O Corpo de Bombeiros do Piauí enfrenta condições insalubres de trabalho. A falta de equipamentos individuais, entre eles, roupas de mergulho e máscaras de proteção respiratória usadas em incêndios, coloca em risco a qualidade do atendimento prestado por essa corporação. O problema foi levado ao Ministério Público pela Associação de Bombeiros Militares do Estado do Piauí, o que gerou uma inspeção da vigilância sanitária. “Tivemos que entrar com a representação pois não havia abertura para negociar com o Comando”, afirmou Flaubert Rocha Vieira, presidente da Abmepi. Em uma audiência ocorrida na Procuradoria do Trabalho, nesta quinta (04), foi definido que o Comando do Corpo de Bombeiros terá um mês para apresentar o Cronograma de Adoção das Providências, recomendas no Termo de Obrigação a cumprir, emitidos pela Vigilância Sanitária. Estiveram presentes o procurador José Wellington de Carvalho, Flaubert Rocha o comandante Francisco Barbosa. “Isso foi uma vitória enorme porque o comando se propôs a resolver nosso maior problema, referente à falta de equipamentos de proteção individual.
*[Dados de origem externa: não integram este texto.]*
(** X12.  [add_attributes] describes a node once: called again for the same
    node, at once or later in the same state, it returns the empty string
    and changes nothing. *)
Theorem add_attributes_only_once
    (get_shape : pass.Node -> option Shape) (vector_to_string : Shape -> string)
    (c_type_string : element.Type_t -> string)
    (join : list string -> string -> string)
    (this : pass.VisualizeTree) (node : pass.NodePtr) (w : pass.World) :
  node ∈ pass.m_nodes_with_attributes
           (pass.add_attributes get_shape vector_to_string c_type_string join
              this node w).2
  /\ pass.add_attributes get_shape vector_to_string c_type_string join this node
       (pass.add_attributes get_shape vector_to_string c_type_string join
          this node w).2
     = (Some EmptyString,
        (pass.add_attributes get_shape vector_to_string c_type_string join
           this node w).2).
Proof.
  assert (Hmarked : node ∈ pass.m_nodes_with_attributes
                      (pass.add_attributes get_shape vector_to_string
                         c_type_string join this node w).2).
  { unfold pass.add_attributes. rewrite bind_gets.
    destruct (bool_decide (node ∈ pass.m_nodes_with_attributes w)) eqn:Hseen.
    - by apply bool_decide_eq_true in Hseen.
    - rewrite (bind_Some (pass.mark_with_attributes node) _ w tt eq_refl).
      destruct (draws_only_get_attributes get_shape vector_to_string
                  c_type_string join this node
                  (pass.mark_with_attributes node w).2)
        as (_ & _ & _ & _ & _ & _ & Hm & _).
      apply Hm. cbn. set_solver. }
  split; [exact Hmarked|].
  set (w' := (pass.add_attributes get_shape vector_to_string c_type_string join
                this node w).2) in *.
  unfold pass.add_attributes at 1. rewrite bind_gets.
  rewrite bool_decide_eq_true_2 by exact Hmarked. reflexivity.
Qed.
Lemma divmod_nonneg (x y fd r : float) (my : positive) (ey b q : Z) :
  Prim2SF y = S754_finite false my ey -> sv (Zpos my) ey = sv b 0 ->
  0 < b -> 0 < q -> q * b < 2 ^ 53 -> q + 1 < 2 ^ 53 ->
  at_most false (q * b) (Prim2SF x) ->
  PyFloat.divmod x y = Ok (fd, r) ->
  below false b (Prim2SF r) /\ at_most false (q + 1) (Prim2SF fd).
Proof.
  intros Hy Hb Hb0 Hq0 Hqb Hqr Hx. unfold PyFloat.divmod.
  assert (Hbr : 0 < b < 2 ^ 53) by nia.
  pose proof (prim_finite_valid y false my ey Hy) as [_ Hey].
  assert (Hey0 : -1074 <= ey <= 0).
  { apply (prim_bounded_exp y false my ey b Hy Hbr). lia. }
  rewrite (eqb_zero_finite y false my ey Hy), (ltb_zero_finite y false my ey Hy).
  remember (PyFloat.fmod x y) as mod0 eqn:Hmod0.
  assert (Hdiv0 : (Prim2SF mod0 = S754_nan -> False) ->
                  at_most false q (Prim2SF ((x - mod0) / y)%float)
                  /\ ((exists sz, Prim2SF mod0 = S754_zero sz)
                      \/ exists m e, Prim2SF mod0 = S754_finite false m e
                                     /\ -1074 <= e /\ sv (Zpos m) e < sv b 0)).
  { intros Hnn. rewrite FloatAxioms.div_spec, FloatAxioms.sub_spec, Hy.
    destruct (fmod_cases x y my ey b Hy Hb)
      as [[Hnan _] | [[sz Hz] | (s & m & e & r' & e' & Hxx & Hm & He' & Hlt & Hle)]];
      rewrite <- Hmod0 in *.
    - now destruct Hnn.
    - split; [| left; now exists sz]. rewrite Hz.
      destruct Hx as [[sx Hx] | (mx & ex & Hx & Hex & Hvx)]; rewrite Hx.
      + left. destruct sx, sz; cbn; eauto.
      + cbn [SFsub].
        pose proof (prim_finite_valid x false mx ex Hx) as [_ Hexr].
        apply (SFdiv_at_most mx my ex ey q b); lia.
    - destruct Hx as [[sx Hx] | (mx & ex & Hx & Hex & Hvx)];
        rewrite Hx in Hxx; [discriminate |].
      injection Hxx as <- <- <-.
      split; [| right; exists r', e'; repeat split; try lia; exact Hm].
      rewrite Hx, Hm.
      assert (Hex0 : -1074 <= ex <= 0).
      { apply (prim_bounded_exp x false mx ex (q * b) Hx); [lia | exact Hvx]. }
      assert (He'0 : -1074 <= e' <= 0).
      { apply (prim_bounded_exp _ false r' e' b Hm Hbr). lia. }
      pose proof (SFsub_at_most mx r' ex e' (q * b) Hex0 He'0 ltac:(lia) Hle Hvx) as Hsub.
      rewrite <- Hx, <- Hm, <- FloatAxioms.sub_spec in Hsub |- *.
      destruct Hsub as [[sz Hz] | (md & ed & Hd & Hed & Hvd)]; rewrite Hz || rewrite Hd.
      + left. destruct sz; cbn; eauto.
      + pose proof (prim_finite_valid _ false md ed Hd) as [_ Hedr].
        apply (SFdiv_at_most md my ed ey q b); lia. }
  destruct (Prim2SF mod0) as [sz | sz | | s m e] eqn:Hm.
  - destruct Hdiv0 as [Hdiv _]; [discriminate |].
    rewrite (eqb_zero_zero _ sz Hm). cbn [negb andb].
    intros [= <- <-]. split.
    + left. apply signed_zero_is_zero.
    + now apply floordiv_at_most.
  - destruct Hdiv0 as [_ [[sz' H] | (m & e & H & _)]]; discriminate.
  - exfalso.
    destruct (fmod_cases x y my ey b Hy Hb)
      as [[_ [Hn | [s Hn]]] | [[sz Hz] | (s & m & e & r' & e' & _ & Hm' & _)]];
      rewrite <- ?Hmod0 in *; try congruence;
      destruct Hx as [[sx Hx] | (mx & ex & Hx & _)]; congruence.
  - destruct Hdiv0 as [Hdiv [[sz' H] | (m' & e' & [= -> -> ->] & He' & Hlt)]];
      [discriminate | discriminate |].
    rewrite (eqb_zero_finite _ false m' e' Hm), (ltb_zero_finite _ false m' e' Hm).
    cbn [negb andb xorb]. intros [= <- <-]. split.
    + rewrite Hm. right. exists m', e'. split; [reflexivity |]. split; lia.
    + now apply floordiv_at_most.
Qed.

(** ** The fraction of a second and the milliseconds *)

Lemma sv_one_finite : sv 4503599627370496 (-52) = sv 1 0.
Proof. rewrite <- (sv_shift 1 0 52) by lia. reflexivity. Qed.

Lemma rem_one_below (sec frac : float) (b : Z) :
  below false b (Prim2SF sec) -> PyFloat.rem sec 1 = Ok frac ->
  below false 1 (Prim2SF frac).
Proof.
  intros Hsec. unfold PyFloat.rem.
  rewrite (eqb_zero_finite 1 false _ _ one_is_finite),
    (ltb_zero_finite 1 false _ _ one_is_finite).
  destruct (fmod_cases sec 1 _ _ 1 one_is_finite sv_one_finite)
    as [[_ Hbad] | [[sz Hz] | (s & m & e & r' & e' & Hx & Hm & He' & Hlt & Hle)]].
  - exfalso. destruct Hsec as [[sz Hs] | (m & e & Hs & _)];
      destruct Hbad as [Hn | [s Hn]]; congruence.
  - rewrite (eqb_zero_zero _ sz Hz). cbn [negb]. intros [= <-].
    left. now exists false.
  - assert (Hs : s = false).
    { destruct Hsec as [[sz Hs] | (m0 & e0 & Hs & _)]; congruence. }
    subst s.
    rewrite (eqb_zero_finite _ false r' e' Hm), (ltb_zero_finite _ false r' e' Hm).
    cbn [negb xorb]. intros [= <-]. rewrite Hm.
    right. exists r', e'. split; [reflexivity |]. split; lia.
Qed.
(** [Array.isArray(v)] *)
Definition isArray (v : option Json) : bool :=
  match v with Some (JArr _) => true | _ => false end.

(** [items.join(",")] over texts already computed. *)
Fixpoint joinComma (texts : list string) : string :=
  match texts with
  | [] => ""
  | [t] => t
  | t :: rest => t +:+ "," +:+ joinComma rest
  end.

(** [String(j)], the message [new Error(j)] gets. *)
Fixpoint toText (j : Json) : string :=
  match j with
  | JNull => "null"
  | JBool true => "true"
  | JBool false => "false"
  | JNum _ shown => shown
  | JStr s => s
  | JArr items =>
      joinComma (map (fun x => match x with JNull => "" | _ => toText x end) items)
  | JObj _ => "[object Object]"
  end.

(** What can be thrown: an [Error] with its message, or something that
    is not an [Error]. *)
Inductive Thrown :=
  | ErrorWith (errText : string)
  | NotAnError.

Inductive Outcome (A : Type) :=
  | Returns (a : A)
  | Throws (e : Thrown).
Arguments Returns {A} a.
Arguments Throws {A} e.

(** What [response.json()] and [fetch] come to; [FetchRejects] stands
    for anything thrown before there is a response. *)
Inductive BodyRead :=
  | BodyJson (j : Json)
  | BodyRejects (e : Thrown).

Inductive FetchOutcome :=
  | FetchRejects (e : Thrown)
  | FetchResponds (httpStatus : Z) (body : BodyRead).

(** The text an engine gives the TypeError of reading a property of
    null. *)
Record Engine := { cannotReadNull : string -> string }.

(** [response.ok] *)
Definition isOk (httpStatus : Z) : bool :=
  (200 <=? httpStatus) && (httpStatus <=? 299).

Definition statusMessage (httpStatus : Z) : string :=
  "API request failed with status " +:+ pretty httpStatus.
Esse já é um trabalho perigoso e na condição em que nos encontramos fica ainda pior. A procuradoria teve um papel muito importante nessa conquista”, ressalta Flaubert Rocha. O presidente da Associação afirma que, atualmente, não há equipamentos de proteção respiratória suficientes, obrigando a corporação a reduzir o número de bombeiros que poderiam agir para socorrer vítimas em casos de incêndio maiores. Além disso, faltam roupas de mergulho para cada um dos militares. A máscara do mergulhador, por exemplo, se ajusta ao rosto de quem a usa. Isso não irá ocorrer se os bombeiros tiverem que dividir o equipamento. Algumas das determinações emitidas pela Vigilância Sanitária para o quartel de Teresina são: Reforma no alojamento dos oficiais (180 dias), aquisição de Equipamentos de Proteção Individual e Respiratória (30 dias), além de construção e Implantação do Programa de Controle Médico de Saúde Ocupacional (180 dias). Também foram definidas providências para os quartéis de Picos, Floriano e Parnaíba.